How to paint and shade WHITE??????

daMatze

New member
Hi @ all!

well ... I know about shading and so on. It works fine - for most colors. But here are the top of the problem colors ...

Top 3 Golden Yellow
Top 2 Bad Moon Yellow
Top 1 Skull White

Especially Skull white is almost impossible to paint smooth. I tried a lot ... thinning with lots of layers gives you only a chalky view... more thicker .... gives you rubble on the surface.

Do You have a idea or a good how to?

Thanks in advance ...

DaMatze

Here you see what I do for shading at the moment. http://coolminiornot.com/249271
 

Shawn R. L.

New member
You might simply try a different type of paint. I use paint from tubes - the kind you get at an art store. MIGHT help.
 

Routaporsas

New member
It happens that I'm just painting White templar/knight hospitaller marine. I started with basecolor of silvergrey (vallejo model color) and codex grey. I didn't make this first layer of base color too dark, so that it would be easier to to move towards pure white. For shading I added more codex grey to base color and for extreme shades even small amount of black.

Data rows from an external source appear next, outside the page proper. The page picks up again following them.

(** * scp-bot: the library store, the sync reconciler and the browsing session

    A shallow embedding of [queries.py], [scraper.py], [bot.py] and
    [utils/views/library_view.py], and the properties of their specification.

    Conventions.
    - A Python [str] is a [string]; its characters are Rocq's 8-bit [ascii].
    - [None] versus a value is [option]; an SQL NULL is [None] too.
    - A raised exception is an explicit failure value ([None], [Err]).
    - Network, clock and chat-gateway effects are explicit: outbound requests
      are answered by an oracle, sleeps and messages are recorded in a trace. *)

From Stdlib Require Import String Ascii List ZArith Lia Bool Arith.
From Stdlib Require Import Sorting.Sorted Sorting.Permutation.
Import ListNotations.
Open Scope string_scope.

(** ** Python string operations used by the code *)

Module PyStr.

(** [needle in hay] *)
Fixpoint str_in (needle hay : string) : bool :=
  String.prefix needle hay ||
  match hay with
  | EmptyString => false
  | String _ rest => str_in needle rest
  end.

(** [s.endswith(suffix)] *)
Fixpoint endswith (s suffix : string) : bool :=
  (s =? suffix) ||
  match s with
  | EmptyString => false
  | String _ rest => endswith rest suffix
  end.

(** Truth value of a string: the empty string is falsy. *)
Definition truthy (s : string) : bool := negb (s =? "").

(** Truth value of [None]-or-string. *)
Definition truthy_opt (o : option string) : bool :=
  match o with
  | Some s => truthy s
  | None => false
  end.

(** Characters removed by [str.strip()]: the white space among the code
    points below 256, that is TAB to CR, FS to US, the space, NEL (U+0085)
    and the no-break space (U+00A0). *)
Definition is_space (c : ascii) : bool :=
  let n := nat_of_ascii c in
  ((9 <=? n)%nat && (n <=? 13)%nat) || ((28 <=? n)%nat && (n <=? 32)%nat)
  || (n =? 133)%nat || (n =? 160)%nat.

Fixpoint lstrip (s : string) : string :=
  match s with
  | EmptyString => EmptyString
  | String c rest => if is_space c then lstrip rest else s
  end.

Fixpoint rstrip (s : string) : string :=
  match s with
  | EmptyString => EmptyString
  | String c rest =>
      match rstrip rest with
      | EmptyString => if is_space c then EmptyString else String c EmptyString
      | r => String c r
      end
  end.

(** [s.strip()] *)
Definition strip (s : string) : string := rstrip (lstrip s).

(** [s.split(sep)] for a one-character separator; the accumulator holds the
    current field. *)
Fixpoint split_acc (sep : ascii) (cur : string) (s : string) : list string :=
  match s with
  | EmptyString => [cur]
  | String c rest =>
      if (c =? sep)%char then cur :: split_acc sep EmptyString rest
      else split_acc sep (cur ++ String c EmptyString) rest
  end.

Definition split (sep : ascii) (s : string) : list string :=
  split_acc sep EmptyString s.

(** [s[:n]] *)
Definition take (n : nat) (s : string) : string := String.substring 0 n s.

(** Insertion into a list ordered by [le]; the new element goes before the
    first element it is [le] to, so equal elements keep their order. *)
Fixpoint insert_by {A : Type} (le : A -> A -> bool) (x : A) (l : list A) : list A :=
  match l with
  | [] => [x]
  | y :: rest => if le x y then x :: l else y :: insert_by le x rest
  end.

(** A stable sort: [sorted(l)] when [le] is the order of the keys. *)
Fixpoint sort_by {A : Type} (le : A -> A -> bool) (l : list A) : list A :=
  match l with
  | [] => []
  | x :: rest => insert_by le x (sort_by le rest)
  end.

(** [sorted(l)] on strings: code-point order. *)
Definition sorted (l : list string) : list string := sort_by String.leb l.

(** The elements of a [set] built from [l], in first-occurrence order
    (the order is irrelevant to the code, which sorts the set). *)
Fixpoint set_of (l : list string) : list string :=
  match l with
  | [] => []
  | x :: rest => x :: filter (fun y => negb (y =? x)) (set_of rest)
  end.

End PyStr.

(** ** config.py *)

Module Config.

Definition LIBRARY_BASE_URL : string := "https://sacredcommunityproject.org".
Definition RESULTS_PER_PAGE : Z := 5.
Definition SEARCH_RESULTS_LIMIT : Z := 20.

End Config.

(** ** The [library_content] table and the SQL the code runs on it *)

Module Sql.

(** [LIKE] folds the case of ASCII letters only. *)
Definition fold_case (c : ascii) : ascii :=
  let n := nat_of_ascii c in
  if (65 <=? n)%nat && (n <=? 90)%nat then ascii_of_nat (n + 32) else c.

(** [s LIKE pat] on text: [%] matches any run of characters, [_] any one
    character, every other character itself up to ASCII case (the code
    passes no ESCAPE clause, so a [%] or [_] typed by the user is a wild
    card). *)
Fixpoint like_match (pat : string) : string -> bool :=
  match pat with
  | EmptyString => fun s => match s with EmptyString => true | _ => false end
  | String p pat' =>
      if (p =? "%")%char then
        fix star (s : string) : bool :=
          like_match pat' s ||
          match s with
          | EmptyString => false
          | String _ s' => star s'
          end
      else
        fun s =>
          match s with
          | EmptyString => false
          | String c s' =>
              ((p =? "_")%char || (fold_case p =? fold_case c)%char)
              && like_match pat' s'
          end
  end.

(** The three comparisons of the WHERE clauses, as "evaluates to true": a
    NULL operand makes the comparison NULL, which selects no row. The WHERE
    clauses combine them with AND and OR only, for which "is true" is
    compositional. *)
Definition like (x : option string) (pat : string) : bool :=
  match x with
  | Some s => like_match pat s
  | None => false
  end.

Definition neq (x : option string) (lit : string) : bool :=
  match x with
  | Some s => negb (s =? lit)
  | None => false
  end.

Definition eq (x : option string) (v : string) : bool :=
  match x with
  | Some s => s =? v
  | None => false
  end.

(** The order of ORDER BY and MAX on a TEXT column: NULL below every text,
    texts in byte order. *)
Definition compare_val (x y : option string) : comparison :=
  match x, y with
  | None, None => Eq
  | None, Some _ => Lt
  | Some _, None => Gt
  | Some a, Some b => String.compare a b
  end.

End Sql.

Module Store.

(** A row of [library_content] (the [id] column is the position in the
    table). The TEXT columns other than [url] admit NULL; [scraped_at] is
    filled by its default, the time of the insertion. *)
Record Row := mkRow {
  url : string;
  title : option string;
  categories : option string;
  author : option string;
  published_date : option string;
  tags : option string;
  description : option string;
  last_modified : option string;
  scraped_at : string;
  scrape_success : bool
}.

(** The table, in rowid order. *)
Definition Table := list Row.

(** [url TEXT UNIQUE NOT NULL] *)
Definition unique_urls (db : Table) : Prop := NoDup (map url db).

(** [SELECT ... WHERE url = ?] followed by [fetchone()] *)
Definition find_url (u : string) (db : Table) : option Row :=
  find (fun r => url r =? u) db.

End Store.

(** ** queries.py

    A [SELECT] without [ORDER BY] yields the rows in table order, and rows
    that [ORDER BY] does not tell apart keep that order. *)

Module Queries.
Import PyStr Store.

(** One result of [search_content]. *)
Record Article := mkArticle {
  a_url : string;
  a_title : option string;
  a_categories : option string;
  a_author : option string;
  a_published_date : option string;
  a_tags : list string;
  a_description : string
}.

(** The result of [get_content_stats]. *)
Record Stats := mkStats {
  total_articles : nat;
  total_categories : nat;
  total_authors : nat;
  total_tags : nat;
  last_update : option string
}.

(** The four counts of a [Stats]. *)
Definition counts (s : Stats) : nat * nat * nat * nat :=
  (total_articles s, total_categories s, total_authors s, total_tags s).

(** [a] stands before [b] in [l]. *)
Definition precedes {A : Type} (l : list A) (a b : A) : Prop :=
  exists l1 l2 l3, l = (l1 ++ a :: l2 ++ b :: l3)%list.

(** The non-NULL values of a column. *)
Definition texts (col : Row -> option string) (rows : list Row) : list string :=
  flat_map (fun r => match col r with Some v => [v] | None => [] end) rows.

(** [tag_counts[tag] = tag_counts.get(tag, 0) + 1] on a dict, kept as the
    list of its items in insertion order. *)
Fixpoint bump (tag : string) (counts : list (string * nat)) : list (string * nat) :=
  match counts with
  | [] => [(tag, 1)]
  | (t, n) :: rest =>
      if t =? tag then (t, n + 1) :: rest else (t, n) :: bump tag rest
  end.

(** The keys of the dict, [t in keys], the loop body as a function of the
    dict, and [tag_counts.get(t, 0)]. *)
Definition keys (c : list (string * nat)) : list string := map fst c.
Definition mem (t : string) (ks : list string) : bool := existsb (String.eqb t) ks.
Definition bumpf (tc : list (string * nat)) (tag : string) := bump tag tc.
Definition count_of (t : string) (c : list (string * nat)) : nat :=
  match find (fun p => fst p =? t) c with
  | Some p => snd p
  | None => 0
  end.

(** [sorted(items, key=lambda x: x[1], reverse=True)]: by count, largest
    first, items of equal count in their original order. *)
Definition sorted_by_popularity (items : list (string * nat)) : list (string * nat) :=
  sort_by (fun x y => (snd y <=? snd x)%nat) items.

(** The order [sorted_by_popularity] puts the items in: larger counts
    first, and among equal counts the order the items came in. *)
Definition popular_first (items : list (string * nat)) (a b : string * nat) : Prop :=
  (snd b < snd a)%nat \/ (snd a = snd b /\ precedes items a b).

(** [ORDER BY published_date DESC, scraped_at DESC]: [r1] may precede [r2]. *)
Definition newest_first (r1 r2 : Row) : bool :=
  match Sql.compare_val (published_date r2) (published_date r1) with
  | Lt => true
  | Gt => false
  | Eq =>
      match String.compare (scraped_at r2) (scraped_at r1) with
      | Gt => false
      | _ => true
      end
  end.

(** [LIMIT ?]: a negative limit is no limit. *)
Definition sql_limit {A : Type} (limit : Z) (l : list A) : list A :=
  if (limit <? 0)%Z then l else firstn (Z.to_nat limit) l.

(** The double quote character. *)
Definition dquote : string := String (ascii_of_nat 34) EmptyString.

(** [MAX(col)] over texts: NULL on no row. *)
Definition sql_max (l : list string) : option string :=
  fold_left
    (fun acc v =>
       match Sql.compare_val acc (Some v) with
       | Lt => Some v
       | _ => acc
       end)
    l None.

Section WithJson.

(** [json.loads] on the text of the [tags] column: the list of strings it
    encodes, or [None] for [json.JSONDecodeError]. *)
Variable json_loads : string -> option (list string).

(** [LibraryDatabase.get_all_categories] *)
Definition get_all_categories (db : Table) : list string :=
  let rows :=
    filter (fun r => scrape_success r && Sql.neq (categories r) "Uncategorized") db in
  let fetched := sorted (set_of (texts categories rows)) in
  let all_categories :=
    flat_map
      (fun row0 => if truthy row0 then map strip (split "," row0) else [])
      fetched in
  sorted (set_of all_categories).

(** [LibraryDatabase.get_all_authors] *)
Definition get_all_authors (db : Table) : list string :=
  let rows :=
    filter (fun r => scrape_success r && Sql.neq (author r) "Unknown") db in
  sorted (set_of (texts author rows)).

(** The loop of [get_all_tags_with_counts] that fills [tag_counts]. *)
Definition count_row (tag_counts : list (string * nat)) (row0 : string)
  : list (string * nat) :=
  if truthy row0 then
    match json_loads row0 with
    | Some tags => fold_left (fun tc tag => bump tag tc) tags tag_counts
    | None => tag_counts
    end
  else tag_counts.
(** X8.  In a returned frame whose daily bars (fewer than [2^53])
    contain no strictly negative value, the downside deviation is zero
    and the [sortino] cell is [+inf], whatever the mean is. *)
Theorem sortino_inf_without_losing_day dates pnl tp idx target diy df :
  (1 < length pnl)%nat ->
  stat_ts dates pnl tp idx target diy = Ok df ->
  let df_pnl := daily_bars (combine dates pnl) in
  Forall (fun x => is_neg x = false) df_pnl ->
  Z.of_nat (length df_pnl) < 2 ^ 53 ->
  pd_std0 (pnl_negative df_pnl) = F64.zero
  /\ loc df idx "sortino" = Some (Some (PyFloat F64.inf)).
Proof.
  intros Hlen H df_pnl Hneg Hsmall.
  assert (Hstd : pd_std0 (pnl_negative df_pnl) = F64.zero).
  { rewrite pnl_negative_without_loss by exact Hneg.
    apply std_of_zeros; [| exact Hsmall].
    pose proof (daily_bars_not_empty _ _ _ _ _ _ _ Hlen H) as Hne.
    fold df_pnl in Hne. destruct df_pnl; [contradiction | simpl; lia]. }
  split; [exact Hstd |].
  destruct (stat_ts_normal_cells _ _ _ _ _ _ _ Hlen H) as (Hso & _).
  cbv zeta in Hso. fold df_pnl in Hso. rewrite Hso.
  unfold sortino_of. rewrite Hstd. reflexivity.
Qed.

Lemma sortino_inf_without_losing_day_witness :
  exists df,
    stat_ts (map day [0; 1; 3]) (map fl [2; 0; 5]) 3 (IdInt 0) "pct" 365 = Ok df
    /\ loc df (IdInt 0) "sortino" = Some (Some (PyFloat F64.inf)).
Proof.
  assert (E : exists df,
             stat_ts (map day [0; 1; 3]) (map fl [2; 0; 5]) 3 (IdInt 0) "pct" 365
             = Ok df) by (eexists; vm_compute; reflexivity).
  destruct E as [df E].
  destruct (sortino_inf_without_losing_day
              (map day [0; 1; 3]) (map fl [2; 0; 5]) 3 (IdInt 0) "pct" 365 df)
    as [_ Hcell];
    [simpl; lia | exact E | vm_compute; repeat constructor
    | vm_compute; reflexivity |].
  exists df. split; assumption.
Defined.

Lemma filter_none (A : Type) (f : A -> bool) (l : list A) :
  Forall (fun x => f x = false) l -> filter f l = [].
Proof.
  induction 1 as [| x l Hx _ IH]; [reflexivity |].
  simpl. rewrite Hx. exact IH.
Qed.

Lemma existsb_none (A : Type) (f : A -> bool) (l : list A) :
  Forall (fun x => f x = false) l -> existsb f l = false.
Proof.
  induction 1 as [| x l Hx _ IH]; [reflexivity |].
  simpl. rewrite Hx. exact IH.
Qed.

Lemma longest_run_none (p : F64.t -> bool) (l : list F64.t) :
  Forall (fun x => p x = false) l -> longest_run_spec p l = 0%nat.
Proof.
  induction 1 as [| x l Hx _ IH]; [reflexivity |].
  simpl. rewrite Hx, IH. reflexivity.
Qed.

Lemma nz_forall (P : F64.t -> Prop) (df_pnl : list F64.t) :
  Forall P df_pnl -> Forall P (pnl_nz_of df_pnl).
Proof.
  intros H. apply Forall_forall. intros x Hx.
  apply filter_In in Hx as [Hx _]. rewrite Forall_forall in H. apply H, Hx.
Qed.

(** X9.  In a returned frame with no winning daily bar and losing bars
    whose sum is not zero: the profit factor is [0.0], so the guard of
    the Kelly formula applies and [Kelly, %] is the integer 0; the
    average win is the integer 0 and there is no winning streak. *)
Theorem losing_days_only dates pnl tp idx target diy df :
  (1 < length pnl)%nat ->
  stat_ts dates pnl tp idx target diy = Ok df ->
  let df_pnl := daily_bars (combine dates pnl) in
  Forall (fun x => is_pos x = false) df_pnl ->
  F64.truthy (pd_sum (filter is_neg df_pnl)) = true ->
  profit_factor_of df_pnl = F64.zero
  /\ loc df idx "PF" = Some (Some (PyFloat F64.zero))
  /\ loc df idx "Kelly, %" = Some (Some (PyInt 0))
  /\ loc df idx (String.append "Avg Win, " (postfix_of target))
     = Some (Some (PyInt 0))
  /\ loc df idx "Max wins in row" = Some (Some (PyInt 0)).
Proof.
  intros Hlen H df_pnl Hpos Htruthy.
  assert (Hpf : profit_factor_of df_pnl = F64.zero).
  { unfold profit_factor_of. rewrite Htruthy, (filter_none _ _ _ Hpos).
    assert (Hne : filter is_neg df_pnl <> [])
      by (intros Hnil; rewrite Hnil in Htruthy; discriminate).
    pose proof (negative_sum_sign df_pnl Hne) as Hs.
    pose proof (truthy_not_zero _ Htruthy) as Hz.
    destruct (pd_sum (filter is_neg df_pnl)) as [s | s | | s m e];
      try discriminate; reflexivity. }
  destruct (stat_ts_normal _ _ _ _ _ _ _ Hlen H)
    as (c & n & t & dd & _ & _ & _ & _ & _ & Hcells).
  cbv zeta in Hcells. fold df_pnl in Hcells.
  destruct Hcells as (_ & _ & Hk & _ & _ & _ & Hcell & _ & Hw & _).
  destruct (stat_ts_normal_cells _ _ _ _ _ _ _ Hlen H) as (_ & _ & Haw & _).
  cbv zeta in Haw. fold df_pnl in Haw.
  split; [exact Hpf |].
  split; [rewrite Hcell, Hpf; reflexivity |].
  split; [rewrite Hk, Hpf; reflexivity |].
  split.
  - rewrite Haw. unfold avg_of. rewrite (existsb_none _ _ _ Hpos). reflexivity.
  - rewrite Hw, calc_consecutive_spec.
    rewrite longest_run_none; [reflexivity |].
    apply nz_forall. exact Hpos.
Qed.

I really don't like bright yellow colors and that's why I always use goldbrown*, orange ochre* or some similar colors. For shading yellow I like to use brown colors, like snakebite leather (there is some yellow in) and perhaps also some orange brown colors as well. As for base color you can always mix some of those brown and brighter yellow colors. And never paint yellow over a black basecoat. Or you can do so, if you like painting 10 to 20 layers of yellow before it looks smooth enough.

*Vallejo colors
 

Docmani

New member
I switched to the P3 whites about six months ago. They thin down much better (without the chalk texture, which is due to the Zinc separation)

They also have a nice selection of off whites for warmer shades (although I don't normally use them, they are available)

I've actually moved to doing most of my light colors with P3's and darker colors with GW (better coverage)
 

crazyboyae1

New member
Quite simple if you want a gw formula you do this. 1:2 chaos black codex gray mix, followed by pure codex gray, followed by fortress and codex mix and then fortress then fortress and white, then white. if you want a more bluish tint, go with shadow instead of codex. all these layers must be fairly waterd down to a highlight consistency, if you think of them all as basecoats then you will get chalky white. meaning you may need a few layers of each.
try this out. and let me know if it worked for you
-Ansel

P.S for the yellows its easier. just do a foundation yellow color, either one, do a few thinned layers of that over your undercoat, then do a black wash of badab black and then start glazing/highlighting with golden yellow, and if you want it to be brighter after golden yellow highlight with badmoon.
 

daMatze

New member
Thanks

Thanks for replys @ crazyboyae1 and Hendarion.

I'll report back soon.

By the way: what do you mean by "highlight consistency"?

I usually water down my paints on a white tile until it's nicely thin - but when I see the white - it's too much water. For glazes I water down more - like in this mini's eyes:http://coolminiornot.com/249271. There I did Hawk T. paint for lense ... followed by highlights by Bleached Bone + Hawk in 1:1. After drying I applied a bit of Hawk glaze.

But I'm missing a non-white tile for watering down white *g*.

So I'll try and report. By the way: yellows are needed for my Bad-Moons clan (Paintet them with Golden Yellow over Tau Sept Ocre - followed by Badab - for orks this dirty look is okay ... but for Eldar, Marines and Co it should me smother - that's why I asked)

Greets

DaMatze
 

Wyrmypops

New member
I tend to slap the pure white on after having done a basecoat that'll provide the shading. Something fairly light (bleached bone, bubonic brown, elf grey, shadow grey, ice blue) - any deep shading can be worked in with a cross between washing and glazing, controlling where one wants the ink to go more than one would in washing, but using it diluted a tad so it isn't such a dominant pigment.

Choosing which colour to be the white basecoat is informed by the texture. An organic surface like cloth is suggested by a bone/bubonic kind of basecoat. Something more man-made like armour is suggested by ice blue/shadow grey.

Have encountered that chalky white before myself too. Reckon I'll check out the P3 range others have suggested.
 

Fizl

Secret Crocodile
White ink is good to thin white paint with (I use tube white rather than miniature brands).

Shaz
 

BarstoolProphet

New member
For myself, I've given up on trying to get smooth even coats from those colours. Instead, I pick my base colour that I want to be in the shadows, and start building them up in extremely thinned washes. Like 10:1 water to paint, or more. It takes a lot longer, but I've been happy with the results.